▶ _Exercise prompt_
Transcribe exactly the lines that fall between the one holding "404, with the" and the one holding "Definition capacity_query (w", inclusive, from the entries below.

Listed records: Begin

(** X27. The caches share one store, so [clear_all] also resets every
    rate limit and ends every session: after it, on a reachable store,
    each identifier starts a new window whatever its count was, no
    session is listed as active, and every session reads as [None]. *)
Theorem clear_all_resets_limits_and_sessions :
  forall (srv : Redis.server) (identifier user_id : string)
         (max_requests window : Z) (n : nat),
    Redis.faults srv = [] ->
    0 < window ->
    max_requests < 2 ^ 63 ->
    let cache := snd (RedisCache.clear_all (warm srv)) in
    allow_then_remaining n identifier max_requests window cache
    = List.map (expected_request max_requests) (seq 0 n)
    /\ fst (SessionManager.get_active_sessions cache) = Ok []
    /\ fst (SessionManager.get_session user_id cache) = Ok PyNone.
Proof.
  intros srv identifier user_id max_requests window n Hq Hw Hsmall cache.
  subst cache. rewrite (clear_all_quiet srv Hq). cbn [snd].
  assert (Hq' : Redis.faults (Redis.with_db srv ∅) = []) by exact Hq.
  split; [|split].
  - apply window_requests;
      [exact Hq' | apply lookup_flushed | exact Hsmall | exact Hw].
  - rewrite (get_active_sessions_quiet _ Hq'). cbn [fst].
    destruct (matching "session:*" (Redis.with_db srv ∅)) as [|k ks] eqn:Hm;
      [reflexivity|].
    assert (Hin : In k (matching "session:*" (Redis.with_db srv ∅)))
      by (rewrite Hm; left; reflexivity).
    apply matching_In in Hin as [Hlive _].
    rewrite lookup_flushed in Hlive. contradiction.
  - unfold SessionManager.get_session.
    rewrite (get_quiet _ _ Hq'), lookup_flushed. reflexivity.
Qed.

Lemma clear_all_resets_limits_and_sessions_witness :
  let srv :=
    Redis.Server {[ "ratelimit:c" := Redis.Entry "3" (Some 60);
                    "session:ann" := Redis.Entry "{}" None ]} 0 [] in
  fst (RateLimiter.is_allowed "c" 3 60 (warm srv)) = Ok false
  /\ allow_then_remaining 1 "c" 3 60 (snd (RedisCache.clear_all (warm srv)))
     = [(Ok true, Ok 2)].
Proof.
  split; [vm_compute; reflexivity|].
  exact (proj1 (clear_all_resets_limits_and_sessions
                  (Redis.Server
                     {[ "ratelimit:c" := Redis.Entry "3" (Some 60);
                        "session:ann" := Redis.Entry "{}" None ]} 0 [])
                  "c" "ann" 3 60 1 eq_refl ltac:(lia) ltac:(lia))).
Defined.
Lemma encode_decode_users (l : list (UserOut string)) :
  mapM encode_user (decode_user <$> l) = Some l.
Proof. apply mapM_fmap_Some. exact encode_decode_user. Qed.

Lemma encode_decode_document (t : Document string) :
  encode_document (decode_document t) = Some t.
Proof.
  unfold encode_document. destruct t as [l n]. simpl.
  rewrite encode_decode_users. reflexivity.
Qed.

Lemma encode_user_fields n (f : UserIn str) :
  encode_user {| id := n; fields := f |}
  = match encode_fields f with
    | Some f' => Some {| id := n; fields := f' |}
    | None => None
    end.
Proof. reflexivity. Qed.

(** Encoding a list of records read from the file with one more at the
    end: it is the new record that decides. *)
Lemma encode_users_app (l : list (UserOut string)) (r : UserOut str) :
  mapM encode_user ((decode_user <$> l) ++ [r])%list
  = match encode_user r with
    | Some r' => Some (l ++ [r'])%list
    | None => None
    end.
Proof.
  induction l as [|[n [a b c]] l IH]; simpl.
  - destruct (encode_user r); reflexivity.
  - change (list_fmap _ _ decode_user l) with (decode_user <$> l).
    rewrite IH. destruct (encode_user r); reflexivity.
Qed.

(** The same with one record replaced. *)
Lemma encode_users_insert (l : list (UserOut string)) i (r : UserOut str) :
  (i < length l)%nat ->
  mapM encode_user (<[i := r]> (decode_user <$> l))
  = match encode_user r with
    | Some r' => Some (<[i := r']> l)
    | None => None
    end.
Proof.
  revert i. induction l as [|[n [a b c]] l IH]; intros i Hi; simpl in Hi; [lia|].
  destruct i as [|i]; simpl.
  - change (list_fmap _ _ decode_user l) with (decode_user <$> l).
    rewrite encode_decode_users. destruct (encode_user r); reflexivity.
  - change (list_fmap _ _ decode_user l) with (decode_user <$> l).
    rewrite IH by lia. destruct (encode_user r); reflexivity.
Qed.
Definition get_services_with_geometry_by_territory_id_from_db
           (territory_id : Z) (service_type_id : option Z) (name : option string)
  : io (list row) :=
  let statement :=
    where_ (select [STable territories_data])
           [col_eq (c territories_data "territory_id") (VInt territory_id)] in
  rs <- execute statement ;;
  territory <- one_or_none rs ;;
  match territory with
  | None => raise (HTTPException 404 "Given territory id is not found")
  | Some _ =>
  let statement :=
    where_
      (select_from
         (select [SCol (c services_data "service_id");
                  SCol (c services_data "name");
                  SCol (c services_data "capacity_real");
                  SCol (c services_data "properties");
                  SCol (c service_types_dict "service_type_id");
                  SCol (c service_types_dict "urban_function_id");
                  SLabel (c service_types_dict "name") "service_type_name";
                  SLabel (c service_types_dict "capacity_modeled")
                         "service_type_capacity_modeled";
                  SLabel (c service_types_dict "code") "service_type_code";
                  SCol (c territory_types_dict "territory_type_id");
                  SLabel (c territory_types_dict "name") "territory_type_name";
                  SGeoJSON (c object_geometries_data "geometry") "geometry";
                  SGeoJSON (c object_geometries_data "centre_point") "centre_point"])
         (join
            (join
               (join
                  (join (FTable services_data)
                        urban_objects_data
                        (PEqCol (c services_data "service_id")
                                (c urban_objects_data "service_id")))
                  object_geometries_data
                  (PEqCol (c urban_objects_data "object_geometry_id")
                          (c object_geometries_data "object_geometry_id")))
               service_types_dict
               (PEqCol (c service_types_dict "service_type_id")
                       (c services_data "service_type_id")))
            territory_types_dict
            (PEqCol (c territory_types_dict "territory_type_id")
                    (c services_data "territory_type_id"))))
      [col_eq (c object_geometries_data "territory_id") (VInt territory_id)] in
  let statement :=
    match service_type_id with
    | Some id => where_ statement [col_eq (c services_data "service_type_id") (VInt id)]
    | None => statement
    end in
  let statement :=
    match name with
    | Some n =>
        where_ statement [PIlike (c services_data "name") ("%" ++ n ++ "%")%string]
    | None => statement
    end in
  result <- execute statement ;;
  ret (map ServiceWithGeometryDTO result)
  end.

Definition get_services_capacity_by_territory_id_from_db
           (territory_id : Z) (service_type_id : option Z) : io value :=
  let statement :=
    where_ (select [STable territories_data])
           [col_eq (c territories_data "territory_id") (VInt territory_id)] in
  rs <- execute statement ;;
  territory <- one_or_none rs ;;
  match territory with
  | None => raise (HTTPException 404 "Given territory id is not found")
  | Some _ =>
  let statement :=
    where_
      (select_from
         (select [SSum (c services_data "capacity_real")])
         (join
            (join (FTable services_data)
                  urban_objects_data
                  (PEqCol (c services_data "service_id")
                          (c urban_objects_data "service_id")))
            object_geometries_data
            (PEqCol (c urban_objects_data "object_geometry_id")
                    (c object_geometries_data "object_geometry_id"))))
      [col_eq (c object_geometries_data "territory_id") (VInt territory_id);
       col_eq (c services_data "service_type_id") (py_int service_type_id)] in
  rs <- execute statement ;;
  result <- scalar rs ;;
  ret result
  end.

(** ** Ordered selects *)

(** [statement.order_by(key)]: a SELECT with an ORDER BY clause on one
    column, ascending. *)
Inductive ordered_statement : Type :=
  | OrderBy (s : statement) (key : column).

Definition order_by (s : statement) (key : column) : ordered_statement :=
  OrderBy s key.

(** The order of ORDER BY ... ASC: integers by value, NULL (and whatever
    is not an integer) last. *)
Definition value_leb (a b : value) : bool :=
  match a, b with
  | VInt x, VInt y => Z.leb x y
  | VInt _, _ => true
  | _, VInt _ => false
  | _, _ => true
  end.

Fixpoint insert_on {A : Type} (key : A -> value) (x : A) (l : list A) : list A :=
  match l with
  | [] => [x]
  | y :: l' =>
      if value_leb (key x) (key y) then x :: l else y :: insert_on key x l'
  end.

Definition sort_on {A : Type} (key : A -> value) (l : list A) : list A :=
  fold_right (insert_on key) [] l.

Definition eval_ordered (db : database) (q : ordered_statement) : list row :=
  match q with
  | OrderBy (Select cols froms w) key =>
      match from_of cols froms with
      | None => []
      | Some f =>
          map (project cols)
              (sort_on (fun j => jget j key) (filter (holds_all w) (eval_from db f)))
      end
  | OrderBy _ _ => []
  end.

(** Executing an ordered select; the log keeps its SELECT. *)
Definition execute_ordered (q : ordered_statement) : io (list row) :=
  fun conn =>
    match q with
    | OrderBy s _ =>
        (inr (eval_ordered (session conn) q),
         mk_conn (session conn) (committed conn) (executed conn ++ [s]))
    end.

Definition get_physical_object_types_from_db : io (list row) :=
  let statement :=
    order_by (select [STable physical_object_types_dict])
             (c physical_object_types_dict "physical_object_type_id") in
  rs <- execute_ordered statement ;;
  ret (map PhysicalObjectTypeDTO rs).

(** * Specification vocabulary *)

(** ** Presence of a key *)

(** The rows of [t] whose column [k] equals [v]: what
    [select(t).where(t.c.k == v)] returns. *)
Definition matching (db : database) (t : table) (k : string) (v : value) : list row :=
  filter (fun r => value_eqb (rget r k) v) (rows (db t)).

(** [v] is a key of no row of [t]. *)
Definition absent (db : database) (t : table) (k : string) (v : value) : Prop :=
  matching db t k v = [].

(** [v] is the key of a row of [t] and, [k] being a unique column, of that
    row only. *)
Definition present (db : database) (t : table) (k : string) (v : value) : Prop :=
  List.length (matching db t k v) = 1%nat.

(** ** What a call executed *)

(** The existence check that opens the functions of the logic layer, as
    the connection logs it. *)
Definition check (t : table) (k : string) (v : value) : statement :=
  Select [STable t] None [PEq (c t k) v].

(** A SELECT over a join. *)
Definition is_join_query (s : statement) : bool :=
  match s with
  | Select _ (Some (FJoin _ _ _)) _ => true
  | _ => false
  end.

(** An INSERT or an UPDATE. *)
Definition is_write (s : statement) : bool :=
  match s with
  | Select _ _ _ => false
  | Insert _ _ _ | Update _ _ _ _ => true
  end.

(** The connection after one more statement that changed nothing. *)
Definition logged (conn : AsyncConnection) (ss : list statement) : AsyncConnection :=
  mk_conn (session conn) (committed conn) (executed conn ++ ss).

(** The query a read ends with: the last statement it executed. *)
Definition generated {A : Type} (out : (exception + A) * AsyncConnection) : statement :=
  last (executed (snd out)) (select []).

(** How a read scoped to territory [T] ends when [T] does not exist: the
    404, with the existence check executed and nothing else. *)
Definition territory_not_found {A : Type} (conn : AsyncConnection) (T : Z)
  : (exception + A) * AsyncConnection :=
  (inl (HTTPException 404 "Given territory id is not found"),
   logged conn [check territories_data "territory_id" (VInt T)]).

(** ** Optional filters *)

(** The criterion of an optional filter: none for [None]. *)
Definition optional {A : Type} (o : option A) (crit : A -> predicate) : list predicate :=
  match o with
  | Some a => [crit a]
  | None => []
  end.

(** The join and the sum of the capacity aggregation, with the criteria
    [w]. *)
Definition capacity_query (w : list predicate) : statement :=
  Select [SSum (c services_data "capacity_real")]
         (Some (FJoin
                  (FJoin (FTable services_data)
                         urban_objects_data
                         (PEqCol (c services_data "service_id")
                                 (c urban_objects_data "service_id")))
                  object_geometries_data
                  (PEqCol (c urban_objects_data "object_geometry_id")
                          (c object_geometries_data "object_geometry_id"))))
         w.

(** ** Partial updates *)

(** The fields of a payload that are not [None]. *)
Definition non_null (items : list (string * value)) : list (string * value) :=
  filter (fun kv => negb (is_null (snd kv))) items.

(** The first value bound to [k]. *)
Fixpoint lookup (kvs : list (string * value)) (k : string) : option value :=
  match kvs with
  | [] => None
  | (k', v) :: kvs' => if String.eqb k' k then Some v else lookup kvs' k
  end.

(** The value a payload gives for column [k], if it gives one. *)
Definition written (items : list (string * value)) (k : string) : option value :=
  lookup (non_null items) k.

(** What the patch of the row keyed [id] makes of a table: in that row,
    every column for which the payload has a value holds that value and
    every other column holds what it held; every other row is the same. *)
Definition patched (key : string) (id : Z) (items : list (string * value))
           (before after : list row) : Prop :=
  Forall2
    (fun r r' =>
       if value_eqb (rget r key) (VInt id)
       then forall k, rget r' k = match written items k with
                                  | Some v => v
                                  | None => rget r k
                                  end
       else r' = r)
    before after.

(** Whether the loop over the payload comes to look the foreign key up. *)
Definition looks_up (fk : string) (items : list (string * value)) : bool :=
  existsb (fun kv => negb (is_null (snd kv)) && String.eqb (fst kv) fk) items.

(** The patch of the row of [t] keyed [id] went through: the row holds the
    payload's values where the payload has one and its stored values
    elsewhere, every other row and every other table is as before, and,
    when the payload had a value at all, the result is committed. *)
Definition patch_applied (t : table) (key : string) (id : Z)
           (items : list (string * value)) (conn conn' : AsyncConnection) : Prop :=
  patched key id items (rows (session conn t)) (rows (session conn' t))
  /\ (forall t', t' <> t -> session conn' t' = session conn t')
  /\ (non_null items <> [] -> committed conn' = session conn').

(** The patch was refused with a 404: nothing was written. *)
Definition patch_refused {A : Type} (detail : string) (conn : AsyncConnection)
           (out : (exception + A) * AsyncConnection) : Prop :=
  fst out = inl (HTTPException 404 detail)
  /\ session (snd out) = session conn
  /\ committed (snd out) = committed conn
  /\ exists ss, executed (snd out) = executed conn ++ ss
                /\ existsb is_write ss = false.

(** ** Rows of the composite create *)

(** The rows that a request [p] is stored as, under the generated ids. *)
Definition physical_object_row (id : Z) (p : PhysicalObjectsDataPost) : row :=
  [("physical_object_id", VInt id);
   ("physical_object_type_id", VInt (post_physical_object_type_id p));
   ("name", py_str (post_name p));
   ("properties", VJson (JObj (post_properties p)))].

Definition object_geometry_row (id : Z) (p : PhysicalObjectsDataPost) : row :=
  [("object_geometry_id", VInt id);
   ("territory_id", VInt (post_territory_id p));
   ("geometry", VGeom 4326 (post_geometry p));
   ("centre_point", VGeom 4326 (post_centre_point p));
   ("address", py_str (post_address p))].

Definition urban_object_row (id physical_object_id object_geometry_id : Z) : row :=
  [("urban_object_id", VInt id);
   ("physical_object_id", VInt physical_object_id);
   ("object_geometry_id", VInt object_geometry_id);
   ("service_id", VNull)].

(** ** Shape of a join *)

(** The table a join starts from, the tables joined to it, all of them,
    and the ON clauses. *)
Fixpoint leftmost (f : from_clause) : table :=
  match f with
  | FTable t => t
  | FJoin l _ _ => leftmost l
  end.

Fixpoint joined_tables (f : from_clause) : list table :=
  match f with
  | FTable _ => []
  | FJoin l t _ => joined_tables l ++ [t]
  end.

Fixpoint tables_of (f : from_clause) : list table :=
  match f with
  | FTable t => [t]
  | FJoin l t _ => tables_of l ++ [t]
  end.

Fixpoint on_clauses (f : from_clause) : list predicate :=
  match f with
  | FTable _ => []
  | FJoin l _ onclause => on_clauses l ++ [onclause]
  end.

(** The rows of [t] cut down to those keyed [v]. *)
Definition restricted (db : database) (t : table) (k : string) (v : value) : database :=
  set_table db t (mk_stored (matching db t k v) (next_id (db t))).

Listed records: End

▶ _Written reply_
    404, with the existence check executed and nothing else. *)
Definition territory_not_found {A : Type} (conn : AsyncConnection) (T : Z)
  : (exception + A) * AsyncConnection :=
  (inl (HTTPException 404 "Given territory id is not found"),
   logged conn [check territories_data "territory_id" (VInt T)]).

(** ** Optional filters *)

(** The criterion of an optional filter: none for [None]. *)
Definition optional {A : Type} (o : option A) (crit : A -> predicate) : list predicate :=
  match o with
  | Some a => [crit a]
  | None => []
  end.

(** The join and the sum of the capacity aggregation, with the criteria
    [w]. *)
Definition capacity_query (w : list predicate) : statement :=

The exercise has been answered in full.